WHAT THE EXERCISE ASKS: Which lines of the entries contain the string "normalizes"? Copy each of them.

(Entries taken from a collection)
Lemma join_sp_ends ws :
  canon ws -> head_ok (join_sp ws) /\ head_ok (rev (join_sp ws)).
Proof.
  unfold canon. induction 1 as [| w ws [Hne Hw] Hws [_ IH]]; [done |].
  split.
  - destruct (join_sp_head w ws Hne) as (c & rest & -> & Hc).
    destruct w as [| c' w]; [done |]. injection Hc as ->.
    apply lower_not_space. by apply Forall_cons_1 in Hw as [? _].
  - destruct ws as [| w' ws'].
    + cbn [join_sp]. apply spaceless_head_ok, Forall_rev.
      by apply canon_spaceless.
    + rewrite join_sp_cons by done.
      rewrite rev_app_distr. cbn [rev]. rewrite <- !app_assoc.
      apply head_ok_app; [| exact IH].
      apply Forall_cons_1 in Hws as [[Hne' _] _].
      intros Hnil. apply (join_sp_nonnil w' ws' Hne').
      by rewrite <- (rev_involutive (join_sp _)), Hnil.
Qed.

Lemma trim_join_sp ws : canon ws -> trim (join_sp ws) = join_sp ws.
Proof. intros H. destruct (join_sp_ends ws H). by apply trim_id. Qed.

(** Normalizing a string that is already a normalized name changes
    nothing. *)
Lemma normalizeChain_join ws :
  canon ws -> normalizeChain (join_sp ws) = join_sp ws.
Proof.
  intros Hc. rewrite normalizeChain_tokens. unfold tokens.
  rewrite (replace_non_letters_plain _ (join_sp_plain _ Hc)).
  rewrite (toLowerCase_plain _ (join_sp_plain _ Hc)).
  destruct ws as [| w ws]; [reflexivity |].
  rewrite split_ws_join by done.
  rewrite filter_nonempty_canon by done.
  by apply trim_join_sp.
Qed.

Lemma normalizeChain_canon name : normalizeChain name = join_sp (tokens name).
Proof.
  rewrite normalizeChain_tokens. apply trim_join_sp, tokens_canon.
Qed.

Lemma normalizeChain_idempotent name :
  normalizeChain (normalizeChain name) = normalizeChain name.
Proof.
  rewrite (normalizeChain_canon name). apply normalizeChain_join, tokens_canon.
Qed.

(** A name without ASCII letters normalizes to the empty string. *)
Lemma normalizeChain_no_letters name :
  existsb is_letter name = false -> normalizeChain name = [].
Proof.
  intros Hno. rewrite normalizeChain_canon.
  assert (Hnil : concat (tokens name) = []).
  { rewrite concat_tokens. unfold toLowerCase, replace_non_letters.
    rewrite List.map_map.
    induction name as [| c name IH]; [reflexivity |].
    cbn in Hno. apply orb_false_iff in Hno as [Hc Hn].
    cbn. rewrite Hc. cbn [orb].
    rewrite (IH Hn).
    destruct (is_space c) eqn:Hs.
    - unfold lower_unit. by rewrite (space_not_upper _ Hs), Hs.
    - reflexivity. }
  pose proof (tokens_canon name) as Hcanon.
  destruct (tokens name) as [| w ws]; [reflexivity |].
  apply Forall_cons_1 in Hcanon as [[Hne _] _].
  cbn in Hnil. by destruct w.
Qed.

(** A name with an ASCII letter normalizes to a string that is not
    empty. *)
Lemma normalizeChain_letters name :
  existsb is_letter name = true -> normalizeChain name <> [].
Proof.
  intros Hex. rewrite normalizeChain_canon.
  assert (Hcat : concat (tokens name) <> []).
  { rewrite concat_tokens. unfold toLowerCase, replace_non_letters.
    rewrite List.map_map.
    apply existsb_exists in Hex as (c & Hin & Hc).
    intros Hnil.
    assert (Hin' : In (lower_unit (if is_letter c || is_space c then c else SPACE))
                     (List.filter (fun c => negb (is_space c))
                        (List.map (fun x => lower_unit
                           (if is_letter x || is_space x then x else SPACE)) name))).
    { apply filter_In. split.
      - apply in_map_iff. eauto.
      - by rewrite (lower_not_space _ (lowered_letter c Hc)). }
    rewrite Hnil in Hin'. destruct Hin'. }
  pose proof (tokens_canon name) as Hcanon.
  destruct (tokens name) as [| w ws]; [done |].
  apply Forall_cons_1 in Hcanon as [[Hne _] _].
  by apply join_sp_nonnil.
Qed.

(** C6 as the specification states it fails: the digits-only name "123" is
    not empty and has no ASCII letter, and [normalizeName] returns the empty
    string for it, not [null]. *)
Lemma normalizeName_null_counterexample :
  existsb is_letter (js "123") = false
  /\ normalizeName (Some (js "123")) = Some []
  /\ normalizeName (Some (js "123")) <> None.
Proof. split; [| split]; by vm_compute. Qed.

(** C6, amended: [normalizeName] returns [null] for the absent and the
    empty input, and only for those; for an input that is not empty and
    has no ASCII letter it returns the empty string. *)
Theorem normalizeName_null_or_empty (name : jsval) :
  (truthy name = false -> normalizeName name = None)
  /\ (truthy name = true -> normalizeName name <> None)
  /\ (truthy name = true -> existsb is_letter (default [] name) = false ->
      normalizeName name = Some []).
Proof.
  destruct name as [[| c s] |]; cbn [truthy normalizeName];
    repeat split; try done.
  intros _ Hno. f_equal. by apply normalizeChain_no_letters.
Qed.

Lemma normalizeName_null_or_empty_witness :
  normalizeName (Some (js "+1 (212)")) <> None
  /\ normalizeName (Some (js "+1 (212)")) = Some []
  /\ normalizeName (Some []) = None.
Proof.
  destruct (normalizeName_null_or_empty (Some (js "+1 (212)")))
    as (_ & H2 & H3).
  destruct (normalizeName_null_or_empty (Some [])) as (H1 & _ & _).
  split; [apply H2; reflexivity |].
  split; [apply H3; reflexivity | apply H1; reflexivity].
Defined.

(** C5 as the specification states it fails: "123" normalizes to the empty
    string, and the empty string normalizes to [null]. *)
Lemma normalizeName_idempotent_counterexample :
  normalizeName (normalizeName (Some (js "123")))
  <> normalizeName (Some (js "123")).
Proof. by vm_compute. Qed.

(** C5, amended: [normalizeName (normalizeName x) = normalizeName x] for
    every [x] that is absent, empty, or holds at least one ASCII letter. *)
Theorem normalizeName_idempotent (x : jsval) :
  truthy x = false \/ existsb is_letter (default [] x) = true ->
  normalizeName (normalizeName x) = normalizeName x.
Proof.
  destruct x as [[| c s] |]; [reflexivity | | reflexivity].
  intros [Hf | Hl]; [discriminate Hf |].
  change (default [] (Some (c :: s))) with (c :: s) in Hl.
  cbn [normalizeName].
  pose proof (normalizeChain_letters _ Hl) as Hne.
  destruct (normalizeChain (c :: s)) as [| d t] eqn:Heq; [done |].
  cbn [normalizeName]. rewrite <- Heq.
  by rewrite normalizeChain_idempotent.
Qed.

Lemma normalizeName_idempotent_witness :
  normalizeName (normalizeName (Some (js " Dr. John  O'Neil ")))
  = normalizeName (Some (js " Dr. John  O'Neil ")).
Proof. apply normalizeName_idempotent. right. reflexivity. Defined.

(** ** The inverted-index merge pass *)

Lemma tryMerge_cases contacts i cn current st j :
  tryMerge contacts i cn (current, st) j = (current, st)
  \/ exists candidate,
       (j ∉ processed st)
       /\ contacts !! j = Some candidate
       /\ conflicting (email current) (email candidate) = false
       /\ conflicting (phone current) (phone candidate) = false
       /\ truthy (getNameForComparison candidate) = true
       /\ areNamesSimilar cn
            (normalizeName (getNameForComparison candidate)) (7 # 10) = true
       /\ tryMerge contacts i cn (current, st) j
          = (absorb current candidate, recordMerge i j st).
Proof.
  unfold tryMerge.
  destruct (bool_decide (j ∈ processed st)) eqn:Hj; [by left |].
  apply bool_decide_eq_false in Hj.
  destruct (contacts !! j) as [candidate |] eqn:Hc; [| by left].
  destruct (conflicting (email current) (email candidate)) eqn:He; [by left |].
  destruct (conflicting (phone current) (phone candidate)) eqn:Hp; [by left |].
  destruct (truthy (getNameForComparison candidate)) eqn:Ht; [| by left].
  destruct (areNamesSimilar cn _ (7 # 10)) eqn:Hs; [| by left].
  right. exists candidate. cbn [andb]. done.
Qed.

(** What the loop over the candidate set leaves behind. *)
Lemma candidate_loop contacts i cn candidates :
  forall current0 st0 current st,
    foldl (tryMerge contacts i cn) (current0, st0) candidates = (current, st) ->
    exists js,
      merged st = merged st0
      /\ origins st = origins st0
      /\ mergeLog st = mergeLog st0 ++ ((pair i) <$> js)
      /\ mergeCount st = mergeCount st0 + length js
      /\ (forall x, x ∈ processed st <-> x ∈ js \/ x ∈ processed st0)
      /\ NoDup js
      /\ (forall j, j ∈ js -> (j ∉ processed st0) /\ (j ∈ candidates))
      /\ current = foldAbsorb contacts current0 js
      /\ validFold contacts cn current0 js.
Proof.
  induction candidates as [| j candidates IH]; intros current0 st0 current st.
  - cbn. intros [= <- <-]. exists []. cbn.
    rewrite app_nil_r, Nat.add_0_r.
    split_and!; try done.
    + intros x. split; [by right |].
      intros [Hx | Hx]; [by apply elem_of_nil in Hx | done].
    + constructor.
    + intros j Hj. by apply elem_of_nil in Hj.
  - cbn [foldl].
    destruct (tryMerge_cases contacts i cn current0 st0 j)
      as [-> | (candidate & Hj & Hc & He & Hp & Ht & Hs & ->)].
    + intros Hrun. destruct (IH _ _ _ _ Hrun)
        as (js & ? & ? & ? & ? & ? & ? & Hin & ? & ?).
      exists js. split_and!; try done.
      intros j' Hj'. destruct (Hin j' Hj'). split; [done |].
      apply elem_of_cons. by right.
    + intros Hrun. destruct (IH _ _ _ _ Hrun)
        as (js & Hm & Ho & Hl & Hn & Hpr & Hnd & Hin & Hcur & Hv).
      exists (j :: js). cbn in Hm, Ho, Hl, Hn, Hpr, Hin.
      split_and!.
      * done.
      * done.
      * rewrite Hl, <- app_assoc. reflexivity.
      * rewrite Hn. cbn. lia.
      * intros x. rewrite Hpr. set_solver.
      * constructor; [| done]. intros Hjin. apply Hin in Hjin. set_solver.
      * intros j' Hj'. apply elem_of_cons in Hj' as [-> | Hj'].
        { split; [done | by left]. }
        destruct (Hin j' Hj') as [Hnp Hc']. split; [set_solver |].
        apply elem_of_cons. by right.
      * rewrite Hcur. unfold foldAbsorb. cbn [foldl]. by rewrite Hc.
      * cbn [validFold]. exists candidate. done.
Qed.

SOLUTION BELOW:
(** A name without ASCII letters normalizes to the empty string. *)
(** A name with an ASCII letter normalizes to a string that is not
(** C5 as the specification states it fails: "123" normalizes to the empty
    string, and the empty string normalizes to [null]. *)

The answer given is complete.